“Dead, do you say?” he asked. “Be quite sure. Do you really mean that Sir Philip Cranstoun, with his own hand, shot one of the poachers dead?”

“With his own gun, sir, most certainly. The man’s been buried for weeks now. It all came out at the inquest, when Sir Philip and his gamekeeper attended to explain the accident. Didn’t you read of it in the papers?”

“No; or if I did, I did not attach much importance to it then. It is different now, and horrible, most horrible! What was the dead man’s name?”

“Hiram Carewe, sir, a man of forty-one, a gypsy fellow, against whom more than one could bear witness he was a confirmed poacher, as was his precious son, James Carewe, who is now starting his five years. But you never heard anything like the savage way in which he turned upon Sir Philip when he saw him in the witness-box. ‘You murdered my father,’ he shouted out. ‘You, Philip Cranstoun, liar, and coward! Your men are liars and perjurers, too. You know right well what father and I came to the Chase for, and that we never struck a blow but in self-defence. We hadn’t a weapon about us but our clasp-knives, and after you’d murdered my father you were three to one against me, and I had to fight for my life. You’re a perjurer and a villain, but I swear I’ll be even with you yet.’ He was hushed down, of course, and when the doctors had proved how bad the gamekeeper’s wounds were, he being dreadfully hacked about the neck and shoulders by James Carewe’s knife, the jury found him guilty of unlawfully wounding with intent to kill, and gave him five years, as served him right. But, lor’, sir, that wasn’t the end of it, for poor Sir Philip, who in his evidence said all he could to screen the man, I’m sure, as soon as he was leaving the building to get on his horse, as his groom was holding for him, up comes a ragged, wicked-looking, old gray-haired gypsy woman, all yellow and wrinkled, with a pair of eyes like burning coals, so William’s wife told me. ‘Where’s my son’s murderer?’ she yelled. ‘Where’s the man who’s killing my Hiram’s child?’ Up she come close to Sir Philip, before any one could stop her, and flings in his face a handful of mud she picked up in the roadway. Sir Philip he swears, and the witch she shrieks with laughter. Then suddenly she stops, lifts her finger, and rolls out the most awful curse a body ever heard. William’s wife said it made her cold to her bones to listen. The woman cursed his whole life and all that he did. He should lose wife and child, she said, his name should become a scoff and a byword throughout the land; he should be wretched at home and hated abroad; no one should ever love him again; and she would live, if it was for fifty years, to laugh at him, as he lay dying in a miserable hovel, deserted and alone.

“She took such a tone of command, and looked so terrible, that the people about seemed afraid to stop her; and even Sir Philip himself, as he stood wiping the mud from his face, seemed sort of dazed like for the minute.

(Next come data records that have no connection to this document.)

Lemma keeps_block fuel t reference reason : keeps (block fuel t env reference reason).
Proof using All. unfold block. keeps_all. Qed.

Lemma keeps_create fuel t objective max_rounds : keeps (create fuel t env objective max_rounds).
Proof using All. unfold create, require_live, check_cancelled, write_locked. keeps_all. Qed.

Lemma keeps_edit fuel t reference objective max_rounds :
  keeps (edit fuel t env reference objective max_rounds).
Proof using All. unfold edit, write_locked. keeps_all. Qed.

Lemma keeps_resume fuel t reference : keeps (resume fuel t env reference).
Proof using All. unfold resume, write_locked. keeps_all. Qed.

Lemma keeps_clear fuel t reference : keeps (clear fuel t env reference).
Proof using All. unfold clear, write_locked. keeps_all. Qed.

Lemma keeps_write fuel t expected g : keeps (write fuel t env expected g).
Proof using All. unfold write, write_locked. keeps_all. Qed.

Lemma keeps_activate t reference max_rounds : keeps (activate t env reference max_rounds).
Proof using Type. unfold activate. keeps_all. Qed.

Lemma next_round_local s next s' :
  next_round s = Ok (next, s') → s' ≡ s ∧ gs_observed_events s' = gs_observed_events s.
Proof.
  unfold next_round. destruct (gs_activation s) as [a|]; [|by intros [= <- <-]].
  case_match; [by intros [= <- <-]|]. intros (g & _ & Hn)%bind_Ok.
  case_match; [by injection Hn as <- <-|]. apply bind_Ok in Hn as (times & _ & Hn).
  by case_match; injection Hn as <- <-.
Qed.

Lemma keeps_append_any t event : keeps (append_goal t event).
Proof.
  intros w Hi _. pose proof (keeps_append t event (w_goal w) w Hi eq_refl) as Ha.
  destruct (append_goal _ _ _) as [[r w']|]; [|done]. by destruct Ha.
Qed.
#[local] Hint Resolve keeps_append_any keeps_block : goals.

Lemma keeps_queue_failed fuel t reference round why error :
  keeps (queue_failed fuel t env reference round why error).
Proof using All. unfold queue_failed, clear_queued_round. keeps_all. Qed.
#[local] Hint Resolve keeps_queue_failed : goals.

Lemma keeps_reserve d : keeps (reserve env d).
Proof using Type.
  unfold reserve, require_live. apply keeps_bind; [apply keeps_lift|]. intros _.
  destruct (negb _); [apply keeps_ret|]. apply keeps_bind; [apply keeps_synced|]. intros _.
  eapply hoare_bind; [apply hoare_get|]. intros s.
  eapply (hoare_bind _ _ (λ ns w, ns.2 ≡ w_goal w ∧
    gs_observed_events ns.2 = gs_observed_events (w_goal w))).
  { apply hoare_lift. intros [next s'] w Hn _ [-> _]. by eapply next_round_local. }
  intros [next s'].
  eapply hoare_bind; [apply hoare_put|].
  { intros w [_ Hs] [He Ho]. by eapply synced_local. }
  intros []. apply hoare_any, keeps_ret.
Qed.

Lemma keeps_queue t message : keeps (queue_round t env message).
Proof using Hothers.
  unfold queue_round. keeps_step; [by auto with goals|]. keeps_step; [by auto with goals|].
  apply keeps_bind; [by apply (keeps_yield env _ (λ _, True))|]. intros []. apply keeps_append_any.
Qed.
#[local] Hint Resolve keeps_reserve keeps_queue : goals.

Lemma keeps_clear_queued reference round :
  keeps (clear_queued_round (S := S) reference round).
Proof using Type. unfold clear_queued_round. keeps_all. Qed.

Lemma keeps_drive fuel t d : keeps (drive fuel t env d).
Proof using All.
  unfold drive. apply keeps_bind; [apply keeps_reserve|]. intros [[reference round objective n|]|];
    [|keeps_all|apply keeps_ret].
  apply keeps_bind; [apply keeps_queue|]. intros r. keeps_all.
Qed.

Lemma keeps_admit gone id t seq : keeps (admit_user_round gone id t env seq).
Proof using Type.
  unfold admit_user_round, check_cancelled, require_live.
  apply keeps_bind; [apply keeps_lift|]. intros _. destruct gone; [apply hoare_fail|].
  apply keeps_bind; [apply keeps_lift|]. intros _.
  eapply hoare_bind; [apply hoare_get|]. intros s.
  eapply (hoare_bind _ _ (λ _ w, w_goal w = s)).
  { intros w Hi [Hw _]. split; [done|]. by intros ? _. }
  intros session.
  eapply (hoare_bind _ _ (λ _ w, w_goal w = s)); [by apply hoare_lift|]. intros act.
  case_match; [apply hoare_fail|]. case_match; [apply hoare_fail|].
  eapply (hoare_bind _ _ (λ _ w, w_goal w = s)); [by apply hoare_lift|]. intros current.
  case_match; [apply hoare_fail|].
  eapply (hoare_bind _ _ (λ _ w, w_goal w = s)); [by apply hoare_lift|]. intros expected.
  case_match; [apply hoare_fail|].
  eapply hoare_bind; [eapply hoare_put_local; [intros w Hw; exact Hw|by split|done]|]. intros v.
  by apply hoare_ret.
Qed.

Lemma keeps_disarm gone id : keeps (disarm (S := S) gone id).
Proof using Type. unfold disarm. keeps_all. Qed.

Lemma keeps_views id : keeps (snapshot (S := S) id) ∧ keeps (snapshots (S := S)) ∧ keeps (current (S := S)) ∧
  keeps (model_value (S := S)).
Proof using Type.
  unfold snapshot, snapshots, current, model_value. split_and!; keeps_all.
Qed.
End methods.

(** ** The service as a transition system *)

Section service.
Context `{ProtocolWire, GoalWire} {S : Type} `{SessionPersistence S}.

(** The public methods, under any token and any retry budget; and the parts of
    [drive], which takes the lock twice, as steps of their own. *)
Inductive method (env : Env S) : ∀ {A : Type}, Goals S A → Prop :=
| m_write fuel t expected g : method env (write fuel t env expected g)
| m_create fuel t objective max_rounds : method env (create fuel t env objective max_rounds)
| m_edit fuel t reference objective max_rounds :
    method env (edit fuel t env reference objective max_rounds)
| m_pause fuel t reference : method env (pause fuel t env reference)
| m_block fuel t reference reason : method env (block fuel t env reference reason)
| m_resume fuel t reference : method env (resume fuel t env reference)
| m_complete fuel t reference : method env (complete fuel t env reference)
| m_clear fuel t reference : method env (clear fuel t env reference)
| m_activate t reference max_rounds : method env (activate t env reference max_rounds)
| m_drive fuel t d : method env (drive fuel t env d)
| m_reserve d : method env (reserve env d)
| m_queue t message : method env (queue_round t env message)
| m_clear_queued reference round : method env (clear_queued_round reference round)
| m_admit gone id t seq : method env (admit_user_round gone id t env seq)
| m_disarm gone id : method env (disarm gone id)
| m_snapshot id : method env (snapshot id)
| m_snapshots : method env snapshots
| m_current : method env current
| m_model_value : method env model_value.

(** A step: a method ends, with a value or an error, or other tasks append. *)
Inductive goal_step : World S → World S → Prop :=
| step_method env {A} (m : Goals S A) w r w' :
    others_append env → method env m → m w = Some (r, w') → goal_step w w'
| step_others env i w s b :
    others_append env → e_others env i (w_session w) (w_backend w) = (s, b) →
    goal_step w (mkWorld (w_goal w) s b).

As soon as she’d finished, he was for calling for the police, but not as if he was in much of a hurry for them, and no one meddled with the old woman, who went off muttering and cursing. But there was a sharp stone in the mud she threw, and William’s wife saw the blood running down the side of Sir Philip’s face as he wiped it with his handkerchief. But, poor man! what a day for him, to be insulted like that, and out of court, all on account of a pack of filthy gypsies. And they do say, though, of course, I’m not so silly as to believe it, that those gypsies have the evil eye, and that it’s most awful unlucky to be cursed by one of them. William’s wife said she felt she’d rather have died at once than have such things said to her. The old woman’s eyes looked that dreadful that William’s wife was taken with hysterics as she was telling me about the affair. Lor’, sir, I do hope nothing dreadful will happen in consequence.”

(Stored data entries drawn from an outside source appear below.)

(* ===== verification/ApprovalHost.v ===== *)
(** * Approvals (approval.rs): the host's registry of pending requests

    One slot per session, bound to one generation of its agent, and the table
    of requests that wait for a browser.  Locks are held over whole operations,
    so each is a function of the registry; the clock, fresh ids and what the
    other end of a channel does are arguments.  A oneshot channel is a number;
    [hr_sent] holds what was sent over it, [hr_cancelled] the tokens that were
    cancelled and [hr_notices] what was broadcast. *)

From S2P Require Import Prelude Json Protocol Session Approval.

#[local] Open Scope N_scope.

Inductive HostApprovalError :=
| HNotLive
| HOwnerMismatch
| HAlreadyInstalled
| HApproval (e : ApprovalError).

Definition DEFAULT_MAX_PENDING_APPROVALS : nat := 256.
(** In milliseconds. *)
Definition DEFAULT_APPROVAL_DEADLINE : N := 60000.

Record ApprovalRequested := mkRequested {
  rr_rpc_id : string;
  rr_session_id : SessionId;
  rr_approval_id : ApprovalId;
  rr_tool_name : string;
  rr_call_id : option ToolCallId;
  rr_reason : option string;
}.

Record ApprovalResolved := mkResolved {
  rs_rpc_id : string;
  rs_session_id : SessionId;
  rs_approval_id : ApprovalId;
  rs_outcome : ApprovalOutcome;
}.

Inductive ApprovalNotification :=
| Requested (r : ApprovalRequested)
| Resolved (r : ApprovalResolved).

Inductive RpcReceiptReason := NotPending | BadResponse.
Record RpcReceipt := mkReceipt { rc_accepted : bool; rc_reason : option RpcReceiptReason }.
Definition receipt_accepted : RpcReceipt := mkReceipt true None.
Definition receipt_not_pending : RpcReceipt := mkReceipt false (Some NotPending).
Definition receipt_bad_response : RpcReceipt := mkReceipt false (Some BadResponse).

(** The session and the approval id. *)
Definition PendingKey : Type := SessionId * ApprovalId.

Record PendingInteraction := mkPendingInteraction {
  pi_requested : ApprovalRequested;
  pi_generation : AgentAuthority;
  pi_turn : N;
  pi_cancellation : N;
  pi_sender : option N;
  pi_deadline : N;
  pi_claimed : bool;
}.

Record PendingState := mkPendingState {
  ps_entries : gmap string PendingInteraction;
  ps_relayed_asked : gset PendingKey;
  ps_relayed_order : list PendingKey;
}.

(** [H] is the type of the handles on approval services. *)
Record HostApprovalSlot (H : Type) := mkSlot {
  sl_authority : AgentAuthority;
  sl_approvals : H;
  sl_answerer : ApprovalRegistration;
}.
Arguments mkSlot {H} _ _ _.
Arguments sl_authority {H} _.
Arguments sl_approvals {H} _.
Arguments sl_answerer {H} _.

Record HostApprovalRegistry (H : Type) := mkHostRegistry {
  hr_slots : gmap SessionId (HostApprovalSlot H);
  hr_pending : PendingState;
  hr_notices : list ApprovalNotification;
  hr_sent : gmap N ApprovalOutcome;
  hr_cancelled : gset N;
  hr_max_pending : nat;
  hr_deadline : N;
}.
Arguments mkHostRegistry {H} _ _ _ _ _ _ _.
Arguments hr_slots {H} _.
Arguments hr_pending {H} _.
Arguments hr_notices {H} _.
Arguments hr_sent {H} _.
Arguments hr_cancelled {H} _.
Arguments hr_max_pending {H} _.
Arguments hr_deadline {H} _.

Definition claim (e : PendingInteraction) : PendingInteraction :=
  mkPendingInteraction (pi_requested e) (pi_generation e) (pi_turn e) (pi_cancellation e) None
    (pi_deadline e) true.

(** [remember_relayed_asked]. *)
Fixpoint forget_oldest (limit : nat) (asked : gset PendingKey) (order : list PendingKey) :
    gset PendingKey * list PendingKey :=
  if (length order <=? limit)%nat then (asked, order)
  else match order with
       | [] => (asked, order)
       | oldest :: rest => forget_oldest limit (asked ∖ {[oldest]}) rest
       end.
Definition remember_relayed_asked (p : PendingState) (key : PendingKey) (limit : nat) :
    PendingState :=
  if (limit =? 0)%nat || bool_decide (key ∈ ps_relayed_asked p) then p
  else
    let '(asked, order) := forget_oldest limit ({[key]} ∪ ps_relayed_asked p)
                             (ps_relayed_order p ++ [key]) in
    mkPendingState (ps_entries p) asked order.

Definition pending_key (a : ApprovalAsked) : PendingKey :=
  (ak_session_id a, ak_approval_id a).
Definition pending_key_from_requested (r : ApprovalRequested) : PendingKey :=
  (rr_session_id r, rr_approval_id r).

Section registry.
Context {H : Type}.
Abbreviation Registry := (HostApprovalRegistry H).

Definition set_slots (slots : gmap SessionId (HostApprovalSlot H)) (r : Registry) : Registry :=
  mkHostRegistry slots (hr_pending r) (hr_notices r) (hr_sent r) (hr_cancelled r)
    (hr_max_pending r) (hr_deadline r).
Definition set_pending_state (p : PendingState) (r : Registry) : Registry :=
  mkHostRegistry (hr_slots r) p (hr_notices r) (hr_sent r) (hr_cancelled r)
    (hr_max_pending r) (hr_deadline r).
Definition set_entries (m : gmap string PendingInteraction) (r : Registry) : Registry :=
  set_pending_state
    (mkPendingState m (ps_relayed_asked (hr_pending r)) (ps_relayed_order (hr_pending r))) r.
Definition notify (n : option ApprovalNotification) (r : Registry) : Registry :=
  mkHostRegistry (hr_slots r) (hr_pending r) (hr_notices r ++ option_list n) (hr_sent r)
    (hr_cancelled r) (hr_max_pending r) (hr_deadline r).

Abbreviation entries r := (ps_entries (hr_pending r)).

Definition with_limits (max_pending : nat) (deadline : N) : Registry :=
  mkHostRegistry ∅ (mkPendingState ∅ ∅ []) [] ∅ ∅ max_pending deadline.
Definition HostApprovalRegistry_new : Registry :=
  with_limits DEFAULT_MAX_PENDING_APPROVALS DEFAULT_APPROVAL_DEADLINE.

(** ** Slots *)

Record HostApprovalRegistration := mkHostRegistration {
  hg_session : SessionId;
  hg_authority : AgentAuthority;
  hg_closed : bool;
}.

(** [install]; [live] and [matches] are what [is_live] of the owner and
    [matches_owner] of the service answer, [registered] what
    [register_host_answerer] does. *)
Definition install (live matches : bool) (owner : AgentAuthority) (approvals : H)
    (registered : result ApprovalError ApprovalRegistration) (r : Registry) :
    result HostApprovalError HostApprovalRegistration * Registry :=
  if negb live then (Err HNotLive, r)
  else if negb matches then (Err HOwnerMismatch, r)
  else match registered with
  | Err e => (Err (HApproval e), r)
  | Ok answerer =>
      let session := au_id owner in
      match hr_slots r !! session with
      | Some _ => (Err HAlreadyInstalled, r)
      | None =>
          (Ok (mkHostRegistration session owner false),
           set_slots (<[session := mkSlot owner approvals answerer]> (hr_slots r)) r)
      end
  end.

(** [lookup]; [live] is what the slot's authority answers. *)
Definition lookup (live : AgentAuthority → bool) (session : SessionId) (r : Registry) : option H :=
  slot ← hr_slots r !! session;
  if live (sl_authority slot) then Some (sl_approvals slot) else None.

(** [register_answerer]: a trusted local answerer, at the slot's own service. *)
Definition host_register_answerer (live : AgentAuthority → bool) (session : SessionId)
    (register : H → AgentAuthority → result ApprovalError ApprovalRegistration) (r : Registry) :
    result HostApprovalError ApprovalRegistration :=
  match hr_slots r !! session with
  | None => Err HNotLive
  | Some slot =>
      if negb (live (sl_authority slot)) then Err HNotLive
      else map_err HApproval (register (sl_approvals slot) (sl_authority slot))
  end.

(** [ToolApproval] of the registry: a session without a live slot is refused;
    [run] is [approve_with_audit] at a service. *)
Definition host_tool_approve (live : AgentAuthority → bool) (session : SessionId)
    (run : H → ApprovalOutcome) (r : Registry) : bool :=
  match lookup live session r with
  | None => false
  | Some approvals => allows (run approvals)
  end.

(** ** Pending requests *)

Definition open_entry (now : N) (e : PendingInteraction) : bool :=
  negb (pi_claimed e) && (now <? pi_deadline e).

Definition snapshots (now : N) (r : Registry) : list ApprovalRequested :=
  pi_requested <$> filter (λ e, open_entry now e = true) (btree_values (entries r)).

Definition is_pending (now : N) (rpc_id : string) (r : Registry) : bool :=
  match entries r !! rpc_id with Some e => open_entry now e | None => false end.

(** [respond]; [received] tells whether the waiting end still exists. *)
Definition respond (now : N) (received : bool) (rpc_id : string) (session_id : SessionId)
    (approval_id : ApprovalId) (outcome : ApprovalOutcome) (r : Registry) :
    RpcReceipt * Registry :=
  if negb (bool_decide (outcome = AllowedOnce ∨ outcome = Rejected)) then
    (receipt_bad_response, r)
  else match entries r !! rpc_id with
  | None => (receipt_not_pending, r)
  | Some e =>
      if pi_claimed e || (pi_deadline e <=? now) then (receipt_not_pending, r)
      else if negb (String.eqb (rr_session_id (pi_requested e)) session_id)
              || negb (String.eqb (rr_approval_id (pi_requested e)) approval_id)
      then (receipt_bad_response, r)
      else
        let r := set_entries (<[rpc_id := claim e]> (entries r)) r in
        match pi_sender e with
        | None => (receipt_accepted, r)
        | Some c =>
            if received then
              (receipt_accepted,
               mkHostRegistry (hr_slots r) (hr_pending r) (hr_notices r)
                 (<[c := outcome]> (hr_sent r)) (hr_cancelled r) (hr_max_pending r) (hr_deadline r))
            else (receipt_not_pending, r)
        end
  end.

Definition observe_asked (asked : ApprovalAsked) (r : Registry) : Registry :=
  let key := pending_key asked in
  let pending := remember_relayed_asked (hr_pending r) key (hr_max_pending r) in
  let requested := pi_requested <$>
    List.find (λ e, bool_decide (pending_key_from_requested (pi_requested e) = key)
                    && negb (pi_claimed e)) (btree_values (ps_entries pending)) in
  notify (Requested <$> requested) (set_pending_state pending r).

Definition observe_decided (session_id : SessionId) (decision : ApprovalDecision) (r : Registry) :
    Registry :=
  let found := List.find (λ kv : string * PendingInteraction,
      bool_decide (pending_key_from_requested (pi_requested kv.2)
                   = (session_id, dc_approval_id decision))) (btree_list (entries r)) in
  match found with
  | None => r
  | Some (rpc_id, e) =>
      let q := pi_requested e in
      notify (Some (Resolved (mkResolved (rr_rpc_id q) (rr_session_id q) (rr_approval_id q)
                                (dc_outcome decision))))
        (set_entries (delete rpc_id (entries r)) r)
  end.

(** [cancel_pending]. *)
Definition cancel_pending (matches : PendingInteraction → bool) (r : Registry) : Registry :=
  let hit e := matches e && negb (pi_claimed e) in
  let tokens := pi_cancellation <$> filter (λ e, hit e = true) (btree_values (entries r)) in
  let r' := set_entries ((λ e, if hit e then claim e else e) <$> entries r) r in
  mkHostRegistry (hr_slots r') (hr_pending r') (hr_notices r') (hr_sent r')
    (list_to_set tokens ∪ hr_cancelled r') (hr_max_pending r') (hr_deadline r').

Definition cancel_session (session : SessionId) : Registry → Registry :=
  cancel_pending (λ e, String.eqb (rr_session_id (pi_requested e)) session).
Definition cancel_turn (session : SessionId) (turn : N) : Registry → Registry :=
  cancel_pending (λ e, String.eqb (rr_session_id (pi_requested e)) session && (pi_turn e =? turn)).
Definition cancel_all : Registry → Registry := cancel_pending (λ _, true).

(** [close] of a slot: returns whether the slot was removed. *)
Definition close_slot (g : HostApprovalRegistration) (r : Registry) :
    bool * HostApprovalRegistration * Registry :=
  let closed := mkHostRegistration (hg_session g) (hg_authority g) true in
  if hg_closed g then (false, g, r)
  else match hr_slots r !! hg_session g with
  | Some slot =>
      if same_authority (sl_authority slot) (hg_authority g) then
        (true, closed,
         cancel_pending (λ e, same_authority (pi_generation e) (hg_authority g))
           (set_slots (delete (hg_session g) (hr_slots r)) r))
      else (false, closed, r)
  | None => (false, closed, r)
  end.

(** [register_pending]; [rpc_id] and [channel] are fresh, [token] is the
    request's. *)
Definition register_pending (now : N) (live : bool) (rpc_id : string) (channel token : N)
    (session : SessionId) (authority : AgentAuthority) (asked : ApprovalAsked) (r : Registry) :
    option (N * N) * Registry :=
  if negb (String.eqb (ak_session_id asked) session) || is_empty (ak_approval_id asked) then
    (None, r)
  else match hr_slots r !! session with
  | None => (None, r)
  | Some slot =>
      if negb (same_authority (sl_authority slot) authority) || negb live then (None, r)
      else if (hr_max_pending r =? 0)%nat || (hr_max_pending r <=? size (entries r))%nat then
        (None, r)
      else
        let deadline := now + hr_deadline r in
        let requested := mkRequested rpc_id session (ak_approval_id asked) (ak_tool_name asked)
                           (ak_call_id asked) (ak_reason asked) in
        let emit := bool_decide (pending_key asked ∈ ps_relayed_asked (hr_pending r)) in
        let entry := mkPendingInteraction requested authority (ak_turn asked) token (Some channel)
                       deadline false in
        (Some (channel, deadline),
         notify (if emit then Some (Requested requested) else None)
           (set_entries (<[rpc_id := entry]> (entries r)) r))
  end.

Definition claim_timeout (approval_id : ApprovalId) (session : SessionId) (r : Registry) :
    Registry :=
  match List.find (λ kv : string * PendingInteraction,
      bool_decide (pending_key_from_requested (pi_requested kv.2) = (session, approval_id)))
      (btree_list (entries r)) with
  | None => r
  | Some (rpc_id, e) => set_entries (<[rpc_id := claim e]> (entries r)) r
  end.

(** How the wait for a browser ends: cancelled, a value or the loss of the
    sender, or the deadline. *)
Inductive AnswerEnd := EndCancelled | EndReceived (channel : N) | EndDeadline.

(** The second half of [answer], after [register_pending]. *)
Definition finish_answer (ended : AnswerEnd) (session : SessionId) (asked : ApprovalAsked)
    (r : Registry) : option bool * Registry :=
  match ended with
  | EndCancelled => (None, r)
  | EndReceived c =>
      (match hr_sent r !! c with
       | Some AllowedOnce => Some true
       | Some Rejected => Some false
       | _ => None
       end, r)
  | EndDeadline => (None, claim_timeout (ak_approval_id asked) session r)
  end.
End registry.
Arguments HostApprovalRegistration : clear implicits.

Dr. Netherbridge dismissed Mrs. Brooks presently, and going over to the Boar’s Head Hotel, where the latest local gossip was always to be heard, he found that his housekeeper’s account had been in no way exaggerated. James Carewe’s threats in court occupied a measure of public attention, but the gypsy woman’s curse was the cream of the news, and much solemn head-wagging took place over it. Not one person there, however, had the slightest suspicion of the relationship which existed between these poachers and gypsies and the lovely wife of Sir Philip Cranstoun, and Dr. Netherbridge returned to his home oppressed by the terrible responsibility which developed upon him of imparting the news of her father’s death and her brother’s imprisonment to Lady Cranstoun in her present critical state of health.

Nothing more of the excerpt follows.